(** [d / name], which raises [TypeError] when [d] is [None]. *)
Definition truediv (d : option string) (name : string) : M path :=
  match d with
  | Some d => ret (d, name)
  | None => raise TypeError
  end.

(** [d.glob(...)] on the attribute [d], which raises [AttributeError] when
    [d] is [None]. *)
Definition deref (d : option string) : M string :=
  match d with
  | Some d => ret d
  | None => raise AttributeError
  end.

(** The directory [x] is [d] or lies below it.  Directories are named by
    paths in the normal form of [pathlib], one name for each: what lies
    below [d] begins with [d] and a slash; below the root lies what begins
    with a slash, and below the current directory every relative path. *)
Definition inside (d x : string) : bool :=
  String.eqb x d
  || (if String.eqb d "." then negb (Py.startswith "/" x)
      else Py.startswith (if Py.endswith "/" d then d else d +:+ "/") x).

(** A path given as one string, in the normal form of [pathlib], cut at
    its last slash. *)
Fixpoint cut_at_last_slash (s : string) : option (string * string) :=
  match s with
  | EmptyString => None
  | String c s' =>
      match cut_at_last_slash s' with
      | Some (before, after) => Some (String c before, after)
      | None =>
          if Ascii.eqb c "/"%char then Some (EmptyString, s') else None
      end
  end.

(** The directory that holds [d]; [None] when it is the current directory
    or the root, which exist. *)
Definition parent_dir (d : string) : option string :=
  match cut_at_last_slash d with
  | None | Some (EmptyString, _) => None
  | Some (before, _) => Some before
  end.

(** [d] read as the path of an entry: its directory and its name. *)
Definition as_entry (d : string) : path :=
  match cut_at_last_slash d with
  | None => (".", d)
  | Some (EmptyString, name) => ("/", name)
  | Some (before, name) => (before, name)
  end.

(** The directories above [d], nearest first. *)
Fixpoint ancestors_from (fuel : nat) (d : string) : list string :=
  match fuel with
  | O => []
  | S k =>
      match parent_dir d with
      | Some p => p :: ancestors_from k p
      | None => []
      end
  end.

Definition ancestors (d : string) : list string :=
  ancestors_from (String.length d) d.

(** A regular file lies at [d]. *)
Definition is_file (w : world) (d : string) : bool :=
  bool_decide (is_Some (files w !! as_entry d)).
(** * FlakyFence: test-pollution bisection and shared-state forensics

    A shallow embedding of [flakyfence.py] and the properties its
    specification states about it.

    Conventions of the embedding.
    - A Python [str] is a [string]; its characters are the code points
      below 256.  Test identifiers, environment keys and values, module
      names and executor output are all such strings.
    - [os.environ] captured as a [dict] is a [gmap string string]; the set
      of module names is a [gset string].  Python iterates a [set] in an
      unspecified order; the embedding iterates [elements], one fixed but
      arbitrary order, and no theorem depends on which.
    - Everything that leaves the process ([subprocess.run], [print]) acts
      on an explicit world [W] that is threaded through the calls in the
      order the interpreter performs them.  A runner handed to the bisector
      is a Python callable, so it too may read and change the world. *)

From Stdlib Require Import Ascii String ZArith.
From stdpp Require Import gmap strings list.
From Equations Require Import Equations.

#[local] Set Warnings "-clear-no-such-hyp".

Abbreviation TestID := string.

(** ** Python string operations used by the source *)

Module PyStr.

Definition code (c : ascii) : nat := nat_of_ascii c.

(** Line boundaries of [str.splitlines] among the code points below 256:
    LF, VT, FF, CR, FS, GS, RS and NEL ([CR LF] is handled as a pair). *)
Definition is_linebreak (c : ascii) : bool :=
  bool_decide (code c ∈ [10; 11; 12; 13; 28; 29; 30; 133]).

(** Characters removed by [str.strip()] ([str.isspace]) below 256. *)
Definition is_whitespace (c : ascii) : bool :=
  bool_decide (code c ∈ [9; 10; 11; 12; 13; 28; 29; 30; 31; 32; 133; 160]).

Definition CR : ascii := ascii_of_nat 13.
Definition LF : ascii := ascii_of_nat 10.

(** [splitlines_go s cur]: [cur] holds the characters of the line being
    read, last one first. *)
Fixpoint splitlines_go (s : string) (cur : string) : list string :=
  match s with
  | EmptyString =>
      match cur with
      | EmptyString => []
      | _ => [String.rev cur]
      end
  | String c rest =>
      if is_linebreak c then
        match rest with
        | String c' rest' =>
            if bool_decide (c = CR) && bool_decide (c' = LF)
            then String.rev cur :: splitlines_go rest' EmptyString
            else String.rev cur :: splitlines_go rest EmptyString
        | EmptyString => String.rev cur :: splitlines_go rest EmptyString
        end
      else splitlines_go rest (String c cur)
  end.

(** [s.splitlines()] *)
Definition splitlines (s : string) : list string :=
  splitlines_go s EmptyString.

(** [needle in hay] *)
Fixpoint contains (needle hay : string) : bool :=
  String.prefix needle hay ||
  match hay with
  | EmptyString => false
  | String _ rest => contains needle rest
  end.

(** [s.split(" ")[0]]: the characters before the first space, all of [s]
    when it has none. *)
Fixpoint split_space_head (s : string) : string :=
  match s with
  | EmptyString => EmptyString
  | String c rest =>
      if bool_decide (c = " "%char) then EmptyString
      else String c (split_space_head rest)
  end.

Fixpoint lstrip (s : string) : string :=
  match s with
  | EmptyString => EmptyString
  | String c rest => if is_whitespace c then lstrip rest else s
  end.

Fixpoint rstrip (s : string) : string :=
  match s with
  | EmptyString => EmptyString
  | String c rest =>
      match rstrip rest with
      | EmptyString => if is_whitespace c then EmptyString
                       else String c EmptyString
      | r => String c r
      end
  end.

(** [s.strip()] *)
Definition strip (s : string) : string := rstrip (lstrip s).

(** Truth value of a [str]: only the empty string is false. *)
Definition truthy (s : string) : bool :=
  match s with
  | EmptyString => false
  | String _ _ => true
  end.

End PyStr.

(** ** StateSnapshot *)

(** The dictionaries appended to [changes] by [StateSnapshot.diff], one
    constructor per value of their ["type"] entry. *)
Inductive StateChange : Type :=
| env_added (key value : string)
| env_removed (key : string)
| env_changed (key old new : string)
| module_added (module : string).

Record StateSnapshot : Type := mkSnapshot {
  env : gmap string string;
  modules : gset string
}.

(** [d[k]] on a dict; [None] stands for [KeyError]. *)
Definition getitem (d : gmap string string) (k : string) : option string :=
  d !! k.
(** * Taildrop receive path: [incomingFile.Write] and [Manager.PutFile]

    A shallow embedding of [taildrop/send.go].  The operating system, the
    clock and the reader are made explicit: the file system is a finite map
    from paths to contents, every fallible system call takes its outcome
    from an oracle ([Oracle]), and every call the code makes is appended to
    a trace, so that statements about what the code does are statements
    about that trace and about the final file system. *)

From Stdlib Require Import ZArith Lia Strings.Byte.
From stdpp Require Import base gmap strings list.

Local Open Scope Z_scope.

(** ** Machine integers and time *)

(** Go's [int64], as a [Z] with the wrap-around written out. *)
Definition int64_min : Z := - 2 ^ 63.
Definition int64_max : Z := 2 ^ 63 - 1.
Definition wrap64 (z : Z) : Z := (z + 2 ^ 63) mod 2 ^ 64 - 2 ^ 63.

(** [time.Time] as nanoseconds since the zero instant (January 1, year 1,
    00:00:00 UTC); [time.Duration] is an [int64] count of nanoseconds. *)
Abbreviation Time := Z.
Abbreviation Duration := Z.
Definition Second : Duration := 1000000000.

Definition IsZero (t : Time) : bool := t =? 0.

(** [Time.Sub] saturates at the largest and smallest [Duration]. *)
Definition Sub (t u : Time) : Duration :=
  if int64_max <? t - u then int64_max
  else if t - u <? int64_min then int64_min
  else t - u.

(** ** Errors *)

(** The values of Go's [error] interface that the receive path produces or
    passes on.  [nil] is [None] of [option error]. *)
Inductive error :=
| ErrNoTaildrop
| ErrNotAccessible
| ErrFileExists
| ErrShortWrite
| PathError (op path msg : string)
| LinkError (op old new msg : string)
| errorString (msg : string).

Abbreviation goerror := (option error).

#[global] Instance error_eq_dec : EqDecision error.
Proof. solve_decision. Defined.

(** Modelled from the spec: [redactErr] is declared outside [send.go].  The
    spec says file-system error messages are "redacted (stripped of absolute
    path detail)" while the error "retains enough information to distinguish
    the taxonomy": the paths carried by an error are replaced by a
    placeholder, every other error is returned as it is, and there is
    nothing to redact in [nil]. *)
Definition redactString (s : string) : string := "redacted".

Definition redactErr (root : goerror) : goerror :=
  match root with
  | None => None
  | Some (PathError op path msg) => Some (PathError op (redactString path) msg)
  | Some (LinkError op old new msg) =>
      Some (LinkError op (redactString old) (redactString new) msg)
  | Some e => Some e
  end.

(** ** The progress-notifying writer *)

Abbreviation ClientID := string.

Record incomingFileKey := mkKey { id : ClientID; name : string }.

#[global] Instance incomingFileKey_eq_dec : EqDecision incomingFileKey.
Proof. solve_decision. Defined.

#[global] Instance incomingFileKey_countable : Countable incomingFileKey :=
  inj_countable' (fun k => (id k, name k)) (fun p => mkKey p.1 p.2)
                 (fun k => match k with mkKey _ _ => eq_refl end).

(** The data fields of [incomingFile].  The clock, the underlying writer,
    the callback and the mutex are the environment of [Write] below. *)
Record incomingFile := mkIncoming {
  started : Time;
  size : Z;               (* or -1 if unknown *)
  partialPath : string;   (* non-empty in direct mode *)
  copied : Z;
  done : bool;
  lastNotify : Time
}.

Definition set_copied (f : incomingFile) (c : Z) : incomingFile :=
  mkIncoming (started f) (size f) (partialPath f) c (done f) (lastNotify f).
Definition set_lastNotify (f : incomingFile) (t : Time) : incomingFile :=
  mkIncoming (started f) (size f) (partialPath f) (copied f) (done f) t.
Definition set_done (f : incomingFile) (d : bool) : incomingFile :=
  mkIncoming (started f) (size f) (partialPath f) (copied f) d (lastNotify f).

(** [incomingFile.Write], after the underlying writer has returned [n]
    (and some error, which [Write] passes on untouched): the new state and
    the value of [needNotify], that is, whether the deferred function calls
    [sendFileNotify].  [now] is what [f.clock.Now()] returns; it is read only
    when [n > 0]. *)
Definition Write (f : incomingFile) (n : Z) (now : Time) : incomingFile * bool :=
  if 0 <? n then
    let f := set_copied f (wrap64 (copied f + n)) in
    if IsZero (lastNotify f) || (Second <? Sub now (lastNotify f))
    then (set_lastNotify f now, true)
    else (f, false)
  else (f, false).

(** A sequence of writes through one [incomingFile]: each element is the
    count the underlying writer returned and the clock reading at that
    write.  The result lists, write by write, whether the notifier fired. *)
Fixpoint Writes (f : incomingFile) (ws : list (Z * Time)) : list bool :=
  match ws with
  | [] => []
  | (n, now) :: ws =>
      let '(f', fired) := Write f n now in
      fired :: Writes f' ws
  end.

(** The clock never reads the zero instant, which [lastNotify] reserves for
    "never notified". *)
Definition readingsNonZero (ws : list (Z * Time)) : Prop :=
  ∀ i n t, ws !! i = Some (n, t) → 0 < n → t ≠ 0.

(** Two writes that both notify are more than a second apart. *)
Definition spaced (ws : list (Z * Time)) (fired : list bool) : Prop :=
  ∀ i j ni ti nj tj,
    (i < j)%nat →
    ws !! i = Some (ni, ti) → ws !! j = Some (nj, tj) →
    fired !! i = Some true → fired !! j = Some true →
    Second < tj - ti.

(** The state [LoadOrInit]'s factory builds in [PutFile]. *)
Definition newIncomingFile (now : Time) (length : Z) (direct : bool)
    (partial : string) : incomingFile :=
  mkIncoming now length (if direct then partial else "") 0 false 0.

(** ** The world [PutFile] runs in *)

Abbreviation bytes := (list byte).

Inductive StatResult :=
| StatNotExist
| StatError (e : error)
| StatOK (fileSize : Z).

(** Every call [PutFile] makes on the operating system, on the logger, on
    [renameMu] and on the notifier, in the order it makes them. *)
Inductive event :=
| EvLogf (action : string) (err : goerror)
| EvOpenFile (path : string)            (* os.O_CREATE|os.O_RDWR, 0666 *)
| EvSeekEnd
| EvSeekStart (offset : Z)
| EvTruncate (newSize : Z)
| EvFileWrite (p : bytes) (n : Z)
| EvClose
| EvRemove (path : string)
| EvLock
| EvUnlock
| EvStat (path : string) (r : StatResult)
| EvRename (oldpath newpath : string)
| EvSha256File (path : string)
| EvNotify.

+---+

Nothing but an exact copy of the lines from the start of the entries through the line containing "paths in the" belongs in the response.

(** [d / name], which raises [TypeError] when [d] is [None]. *)
Definition truediv (d : option string) (name : string) : M path :=
  match d with
  | Some d => ret (d, name)
  | None => raise TypeError
  end.

(** [d.glob(...)] on the attribute [d], which raises [AttributeError] when
    [d] is [None]. *)
Definition deref (d : option string) : M string :=
  match d with
  | Some d => ret d
  | None => raise AttributeError
  end.

(** The directory [x] is [d] or lies below it.  Directories are named by
    paths in the normal form of [pathlib], one name for each: what lies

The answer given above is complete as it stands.